US Novelist Paul Auster Dies Aged 77

New York, (APP – UrduPoint / Pakistan Point News – 1st May, 2024) Paul Auster, the prolific American novelist whose works included “The New York Trilogy,” has died of complications from lung cancer, a friend of the novelist told AFP. He was 77.

Auster died on Tuesday evening at his home in Brooklyn surrounded by family, including his wife Siri Hustvedt and daughter Sophie Auster, his friend and fellow author Jacki Lyden said in a statement sent to AFP.

He made his name with noirish, existentialist novels about lonely writers, outsiders and down-and-outers that were a huge hit in Europe particularly.

The author with the soulful, sunken eyes gained cult status in the 1980s and 1990s with his “New York Trilogy” of metaphysical mysteries and his hip film “Smoke,” about the lost souls who frequent a Brooklyn tobacco shop.

Hustved, also an author, announced in March 2023 that he had been diagnosed with cancer.

In a long moving post on Instagram in August 2023, she wrote about their life in “Cancerland” next to photos of them as a younger couple.

“The patient, and I with him, have traveled straight ahead on the road, been delayed, and turned in circles,” she wrote. “We haven’t reached the sign that marks the country’s boundary: You are now leaving Cancerland.

The UK‘s Booker prize said Wednesday in a statement on X that Auster’s “work touched readers and influenced writers all over the world.”

Auster’s work straddles the divide between the middlebrow and the highbrow.

His more than 30 books are as likely to be found in airports as on university reading lists and have been translated into more than 40 languages.
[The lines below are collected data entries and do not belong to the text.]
Lemma sort_insert_sorted (x : A) (l : list A) :
  longest_first key l -> longest_first key (sort_insert comp x l).
Proof.
  unfold longest_first.
  induction l as [|y l IH]; intros Hs; simpl.
  - repeat constructor.
  - apply StronglySorted_inv in Hs as [Hs Hy].
    rewrite comp_key. destruct (Nat.ltb_spec (key x) (key y)) as [Hlt|Hge].
    + constructor; [now apply IH|].
      eapply Permutation_Forall; [symmetry; apply sort_insert_perm|].
      constructor; [lia|exact Hy].
    + constructor; [now constructor|].
      constructor; [exact Hge|].
      eapply List.Forall_impl; [|exact Hy]. simpl. intros z Hz. lia.
Qed.

Lemma std_sort_sorted (l : list A) : longest_first key (std_sort comp l).
Proof.
  induction l as [|x l IH]; simpl; [constructor|].
  now apply sort_insert_sorted.
Qed.

(** Sorting a sorted table leaves it as it is. *)
Lemma std_sort_idem (l : list A) : longest_first key l -> std_sort comp l = l.
Proof.
  unfold longest_first.
  induction l as [|x l IH]; intros Hs; simpl; [reflexivity|].
  apply StronglySorted_inv in Hs as [Hs Hx].
  rewrite (IH Hs).
  destruct l as [|y l]; simpl; [reflexivity|].
  rewrite comp_key. apply Forall_inv in Hx.
  destruct (Nat.ltb_spec (key x) (key y)); [lia|reflexivity].
Qed.
End Sorting.

Lemma GameTextFontBank_new_sorted version encode_info replace_info passthrus :
  tables_sorted (GameTextFontBank_new version encode_info replace_info passthrus).
Proof.
  split; simpl.
  - apply std_sort_sorted. reflexivity.
  - apply std_sort_sorted. reflexivity.
Qed.

Lemma GameTextFontBank_new_perm version encode_info replace_info passthrus :
  let bank := GameTextFontBank_new version encode_info replace_info passthrus in
  Permutation (m_encode_info bank) encode_info
  /\ Permutation (m_replace_info bank) replace_info
  /\ m_passthrus bank = passthrus.
Proof.
  simpl. split; [|split; [|reflexivity]].
  - apply std_sort_perm.
  - apply std_sort_perm.
Qed.

(** ** Fuel *)

Lemma for_index_fuel {A} (n : nat) (body : nat -> A -> nat * A) :
  (forall i a, i < n -> i < fst (body i a)) ->
  forall fuel1 fuel2 i a,
    n - i <= fuel1 -> n - i <= fuel2 ->
    for_index fuel1 n body i a = for_index fuel2 n body i a.
Proof.
  intros Hprog. induction fuel1 as [|fuel1 IH]; intros fuel2 i a H1 H2.
  - destruct fuel2 as [|fuel2]; simpl; [reflexivity|].
    destruct (Nat.ltb_spec i n); [lia|reflexivity].
  - destruct fuel2 as [|fuel2]; simpl.
    + destruct (Nat.ltb_spec i n); [lia|reflexivity].
    + destruct (Nat.ltb_spec i n) as [Hlt|]; [|reflexivity].
      specialize (Hprog i a Hlt).
      destruct (body i a) as [i' a']. simpl in Hprog.
      apply IH; lia.
Qed.
(** * Meta-tile storage (store.c): shallow embedding and verified properties

    The C file bundles the tiles of one METATILE x METATILE block into a
    single ".meta" container ([process_meta]), reads one tile back out of a
    container ([read_from_meta]) or from a standalone file
    ([read_from_file], [tile_read]) and expands a container into standalone
    files again ([process_unpack]).

    The embedding keeps the C data as the code has it: file contents and
    buffers are byte lists, the struct fields of the container header are
    decoded from and encoded into those bytes (little endian, LP64), the C
    integer conversions are written out, and the system calls act on an
    explicit world (file system, clock, diagnostics) threaded through every
    function. *)

From Stdlib Require Import ZArith List Lia Bool String.
From coqutil Require Import Byte Word.LittleEndianList.
From stdpp Require Import base option list gmap strings.

Local Open Scope Z_scope.

(** ** C integer types (LP64) *)

Abbreviation bytes := (list Byte.byte).

(** [unsigned int] *)
Definition to_uint (v : Z) : Z := v mod 2 ^ 32.
(** [int] *)
Definition to_int (v : Z) : Z := (v + 2 ^ 31) mod 2 ^ 32 - 2 ^ 31.
(** [size_t] *)
Definition to_size_t (v : Z) : Z := v mod 2 ^ 64.
(** [off_t] *)
Definition to_off_t (v : Z) : Z := (v + 2 ^ 63) mod 2 ^ 64 - 2 ^ 63.

Definition UINT_MOD : Z := 2 ^ 32.
Definition SIZE_MOD : Z := 2 ^ 64.

(** ** Buffers

    A [char *] buffer is the list of bytes stored from its first byte on.
    [blit buf pos chunk] is the buffer after [chunk] was stored at
    [buf + pos]. *)

Definition blit (buf : bytes) (pos : Z) (chunk : bytes) : bytes :=
  take (Z.to_nat pos) buf ++ chunk ++ drop (Z.to_nat pos + length chunk) buf.

(** Load and store of a 4-byte [int] at byte offset [off]. *)
Definition get_int (buf : bytes) (off : Z) : Z :=
  to_int (le_combine (take 4 (drop (Z.to_nat off) buf))).

Definition put_int (buf : bytes) (off : Z) (v : Z) : bytes :=
  blit buf off (le_split 4 v).
(** One firing of the installed 100ms interval: the updater passed to
    [setWaterLevel], which also writes [waterLevelRef.current]. *)
Definition moistureTick (s : State) : State :=
  match moistureInterval s with
  | Some Charge => set_water (chargeRule (waterLevel s)) s
  | Some Decay => set_water (decayRule (waterLevel s)) s
  | None => s
  end.

(** [setWatering(b)]: when the value changes the component re-renders and the
    effect with dependency [[watering]] clears its interval and installs the
    one for the new value; an unchanged value does nothing. *)
Definition setWatering (b : bool) (s : State) : State :=
  if Bool.eqb (watering s) b then s
  else set_wateringFlag b (Some (waterEffect b)) s.

(** ** WateringInteraction (lines 93-122) *)

Definition handlePlantAreaPointerDown (s : State) : State :=
  let s1 := clearRef (wateringTimeout s) s in
  let s2 := setHolding true s1 in
  let '(s3, id) := setTimeout HoldFired 1000 s2 in
  set_holdTimeout (Some id) s3.

Definition handlePlantAreaPointerUp (s : State) : State :=
  let s1 := setHolding false s in
  let s2 := clearRef (holdTimeout s1) s1 in
  let s3 := clearRef (wateringTimeout s2) s2 in
  if watering s then setShowWaterEffect false (setWatering false s3) else s3.

Definition handlePlantAreaPointerLeave (s : State) : State :=
  let s1 := setHolding false s in
  let s2 := clearRef (holdTimeout s1) s1 in
  let s3 := clearRef (wateringTimeout s2) s2 in
  if watering s then setShowWaterEffect false (setWatering false s3) else s3.

(** ** LeafGrowthAnimator: [api.start] *)

(** [api.start(idx => ...)]: the function gives, per spring, the new goal and
    configuration, or [None] for the empty update [{}]. *)
Definition apiStart (f : nat -> option (Q * SpringConfig))
    (springs : list Spring) : list Spring :=
  imap (fun idx sp =>
          match f idx with
          | Some (g, c) => mkSpring (scale sp) g c
          | None => sp
          end) springs.

Definition defaultSpring : SpringConfig := Physics 180 18.

Definition onlyLeaf (i : nat) (g : Q) (c : SpringConfig)
    (idx : nat) : option (Q * SpringConfig) :=
  if Nat.eqb idx i then Some (g, c) else None.

(** ** Timer callbacks *)

Definition setMaterial (m : Material) (leaf : Mesh) : Mesh :=
  mkMesh m (meshScale leaf) (userDataIndex leaf).

(** The closure of lines 322-326.  [leafRefs.current[i].material = ...]
    throws when there is no leaf [i]; the statements after it are then not
    run. *)
Definition pruneTimeout (i : nat) (s : State) : State :=
  let s1 := set_badLeaves (badLeaves s ∖ {[i]}) s in
  match leafRefs s1 !! i with
  | Some leaf =>
      let s2 := set_leafRefs (<[i := setMaterial healthyMaterial leaf]> (leafRefs s1)) s1 in
      set_leafSprings (apiStart (onlyLeaf i 1 (Duration 22000)) (leafSprings s2)) s2
  | None => s1
  end.
(** A document that serializes to exactly 1 MiB is stored. *)
Lemma put_json_exactly_one_mebibyte :
  size (quoted (fill (MAX_JSON_SIZE_BYTES - 2) "a")) = 1048576 ∧
  (put_json example_manager example_fs "k" "a"
     (string_document (MAX_JSON_SIZE_BYTES - 2))).1 = value tt.
Proof.
  assert (size (quoted (fill (MAX_JSON_SIZE_BYTES - 2) "a")) = 1048576) as Hsize.
  { rewrite size_quoted, size_fill. by vm_compute. }
  split; [exact Hsize|].
  assert (size (quoted (fill (MAX_JSON_SIZE_BYTES - 2) "a")) ≤ MAX_JSON_SIZE_BYTES)
    as Hle by (rewrite Hsize; by vm_compute).
  assert (resolve example_fs (get_key_directory example_manager "k")
          = Some ["data"; "k"]) as Hdir by (by vm_compute).
  assert (is_directory_at example_fs ["data"; "k"] = true) as Hd by (by vm_compute).
  assert (sanitize_filename "a" ≠ "") as Hs by (by vm_compute).
  assert (io_succeeds example_fs
            (get_file_path example_manager "k"
               (ensure_json_extension (sanitize_filename "a"))) = true)
    as Hio by (by vm_compute).
  assert ("k" ≠ "") as Hkey by discriminate.
  pose proof (put_json_stores example_manager example_fs "k" "a"
                (string_document (MAX_JSON_SIZE_BYTES - 2)) ["data"; "k"]
                (quoted (fill (MAX_JSON_SIZE_BYTES - 2) "a"))
                Hkey Hdir Hd Hs (dump_string_document _) Hle Hio) as Hput.
  exact (f_equal fst Hput).
Qed.

(** C4. At a filename that sanitizes to the empty string, [put_json]
    answers [InvalidFilename], as the claim says, but [get_json] does not: it
    looks for the file [.json] of the key directory, answers [FileNotFound]
    when there is none, and returns its content when there is one. *)
Theorem get_json_unsanitizable_filename :
  sanitize_filename "!!!" = "" ∧
  (put_json example_manager example_fs "k" "!!!" example_document).1
  = unexpected InvalidFilename ∧
  get_json (F := Empty_set) example_manager example_fs "k" "!!!"
  = unexpected FileNotFound ∧
  get_json (F := Empty_set) example_manager example_fs_hidden "k" "!!!"
  = value (JUnsigned 1).
Proof. repeat split; by vm_compute. Qed.

(** ** The handlers *)

Section ApiHandlerFacts.

Context {F : Type} `{!JsonLibrary F}.
Variable this : ApiHandler.

Implicit Types (fs : filesystem) (request_body : string).
Implicit Types (members : list (string * json F)).

(** A request object with a string under [k] passes the check on [k]. *)
Lemma missing_or_not_string_string members k s :
  find_member k members = Some (JString s) →
  missing_or_not_string (JObject members) k = inr false.
Proof. intros Hk. unfold missing_or_not_string. simpl. by rewrite Hk. Qed.

Lemma index_member members k v :
  find_member k members = Some v → index (JObject members) k = inr v.
Proof. intros Hk. simpl. by rewrite Hk. Qed.

(** With well-typed fields, [handle_put] is [put_json] followed by the
    mapping of its result; neither [catch] clause is entered. *)
Lemma handle_put_dispatch fs request_body members key filename document :
  parse request_body = inr (JObject members) →
  find_member "key" members = Some (JString key) →
  find_member "filename" members = Some (JString filename) →
  find_member "data" members = Some document →
  handle_put this fs request_body =
    match put_json (file_manager_ this) fs key filename document with
    | (unexpected error, fs') => (file_error_to_api_result error, fs')
    | (value _, fs') => (api_result Ok "success" None, fs')
    end.
Proof.
  intros Hparse Hkey Hfilename Hdata. unfold handle_put. rewrite Hparse.
  rewrite (missing_or_not_string_string _ _ _ Hkey),
    (missing_or_not_string_string _ _ _ Hfilename).
  rewrite (index_member _ _ _ Hkey), (index_member _ _ _ Hfilename),
    (index_member _ _ _ Hdata).
  unfold contains. rewrite Hdata, bool_decide_eq_true_2 by eauto. simpl.
  by destruct (put_json _ _ _ _ _) as [[] ?].
Qed.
His life was marred by tragedy in later years, with his 10-month-old granddaughter dying after ingesting heroin and his son Daniel, the child’s father, dying of an overdose 10 months later. Daniel’s mother was Auster’s first wife, the writer Lydia Davis.

Lyden called Auster a “writer’s writer” who covered “every facet of loss, loneliness, and the joys and sorrows of a life in words”.

“He never lost touch with human suffering, and connectedness, and it made him the beloved writer he has become,” she said.

New York Trilogy –

Auster was born in 1947 and grew up in Newark, New Jersey, the son of Jewish Polish immigrants.

He moved to New York to attend Columbia University where he studied French, Italian and British literature.

After graduating, he spent four years in France, where he made a living off translating French poetry while honing his craft as a writer.

His fluent French later made him a popular guest on French television culture shows.

After returning to America in 1975 he held a number of jobs before his father’s death in 1979 left him with an inheritance allowing him to concentrate full time on writing.

He first gained notice in 1982 with “The Invention of Solitude” — an autobiographical novel that dealt with the memory of his father — but his big breakthrough came with “The New York Trilogy,” a philosophical twist on the detective genre featuring a shady quartet of private investigators named Blue, Brown, Black, and White.

The three books in the series were “City of Glass” in 1985, followed by “Ghosts” and “The Locked Room” in 1986.

Many of his novels deal with the role of chance and coincidence in shaping his characters’ destiny.

His gift for sharp dialogue — Auster mercilessly edited himself for sentence rhythm — was key to the success of “Smoke,” which he wrote and co-directed, about a Brooklyn tobacconist played by Harvey Keitel.

He also he wrote and co-directed “Blue in the Face” — another Brooklyn-based story — with the same director, Wayne Wang.

In 2017 he broke with his concise style to deliver a 866-page tome, “4 3 2 1”, charting American society through the life of an everyman, Archie Ferguson.

Auster presented it as his masterwork.

But while America’s National Public Radio found it “dazzling”, others were less positive, with The Irish Times deeming it “the last fat novel of a collapsed American pride”.

A committed supporter of the Democratic Party, he denounced the years of President George W. Bush in his writings.